Beirut is a popular tourist and research destination, though most confine themselves to two or three areas of the city. It is not uncommon to see “queer” acts, gestures, bars, or graffiti there. Is it the two men holding hands, the two others cruising each other in a Hamra bar, or the six-year-old refugee carrying roses through that bar that makes Beirut “queer”? This child, in this bar, is one of thousands that circulate through the city daily, selling whatever they can not because they hope for or are oriented towards a “better” future, but merely to survive in a present where war has displaced almost two million people to Lebanon, and where Israeli occupation and colonization, coupled with Lebanese xenophobia, nationalism, and classism, has kept hundreds of thousands of Palestinians in refugee camps. Laws and policies ensure that Syrian and Palestinian refugees remain in an inferior position to Lebanese citizens economically, socially, and politically. Both Syrian and Palestinian refugees are hyper-visible and securitized through gendered and sexed discourses on terrorism, religious extremism, and Islam (and increasingly, discourses on homophobia as a mark of intolerance and thus inferiority). Importantly, these discourses also reproduce Beirut’s exceptionality in the Arab world (i.e. not Muslim-majority, liberal, secular), its cosmopolitanism.

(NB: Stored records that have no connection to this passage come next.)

Lemma seg_snoc heap h : forall l es lo x hi,
  seg heap lo l es x -> hrep heap x hi h -> seg heap lo (l ++ [x]) (es ++ [h]) hi.
Proof.
  induction l as [|b l IH]; intros [|e es] lo x hi; try done.
  - intros Hx Hrep. exists hi. cbn. split_and!; [done|done|lia].
  - intros (mid & Hb & Hr & Hs) Hrep. exists mid. split_and!; [done|done|by eapply IH].
Qed.

Lemma linked_snoc heap heap' l x :
  linked heap l -> NoDup l ->
  (forall b e, b ∈ l -> last l <> Some b -> heap !! b = Some e -> heap' !! b = Some e) ->
  (forall b, last l = Some b -> exists e, heap' !! b = Some e /\ m_next e = Some x) ->
  (exists e, heap' !! x = Some e /\ m_next e = None) -> linked heap' (l ++ [x]).
Proof.
  intros Hl Hnd Hag Hlast (ex & Hx & Hnx) i a Hi.
  apply lookup_app_Some in Hi as [Hi|[Hge Hi]].
  - pose proof (lookup_lt_Some _ _ _ Hi) as Hlt.
    destruct (decide (S i = length l)) as [Hend|Hend].
    + assert (last l = Some a) as Hla by (rewrite last_lookup, <- Hend; done).
      destruct (Hlast a Hla) as (e & He & Hn). exists e. split; [done|].
      rewrite lookup_app_r, Hend, Nat.sub_diag by lia. done.
    + destruct (Hl i a Hi) as (e & He & Hn). exists e. rewrite lookup_app_l by lia. split; [|done].
      apply Hag; [by apply list_elem_of_lookup_2 in Hi| |done].
      rewrite last_lookup. intros Hla.
      pose proof (NoDup_lookup _ _ _ _ Hnd Hi Hla). lia.
  - apply list_lookup_singleton_Some in Hi as [Hz <-]. exists ex. split; [done|].
    rewrite Hnx. symmetry. apply lookup_ge_None. rewrite length_app. cbn. lia.
Qed.

Lemma seg_NoDup heap l : forall lo es hi, seg heap lo l es hi -> NoDup l.
Proof.
  induction l as [|b l IH]; intros lo [|h es] hi; try done; [constructor|].
  intros (mid & Hb & Hrep & Hs). pose proof (seg_bounds _ _ _ _ _ Hs) as [_ Hbl].
  assert (b < mid) by (destruct h; destruct Hrep as (? & _ & ? & _); done).
  constructor; [|by eapply IH]. intros Hin. rewrite Forall_forall in Hbl. apply Hbl in Hin. lia.
Qed.

Lemma ent_run m a e : ents m !! a = Some e -> ent (Some a) m = Ok (e, m).
Proof. intros He. unfold ent, deref, mbind, M_bind, get, mret, M_ret. by rewrite He. Qed.

Lemma ent_upd_run m a e f :
  ents m !! a = Some e -> upd (Some a) f m = Ok (tt, set_ents (<[a := f e]> (ents m)) m).
Proof.
  intros He. unfold upd. rewrite (run_bind _ _ m a m eq_refl).
  by rewrite (run_bind _ _ _ _ _ (ent_run m a e He)).
Qed.

(** What [add_entry] leaves of the directory's own entry. *)
Definition with_entry (x : Z) (e : entry) : entry :=
  eset_last (Some x) (eset_count (u32 (m_count e + 1))
    (if bool_decide (m_files e = None) then eset_files (Some x) e else e)).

This child in a bar is not alone — he and others like him are ubiquitous parts of nightlife in Beirut — they are literally part of the sociopolitical space of desire — for bodies, for history, for a sense of futurity. When he leaves this bar he will sleep under a nearby bridge that has been exploded and shelled and rebuilt so many times it appears as an intricate mosaic of concrete and metal patchwork. The bridge is not a melancholic object for him as it is for me, signifying a past that cannot be expressed or mourned but that continues to animate and irritate the present. It is simply his shelter.
We should interrogate our desire to speak of queer futures, or of queer cities, and our inclination to anchor that queerness in a recognizable sexual practice. Who is the body or masses of bodies that makes a city queer, that uses the city in queer ways? Who is the subject of a queer future? What subjects does a queer future, or the conceptualization and fantasy of such a future, require to not have a future?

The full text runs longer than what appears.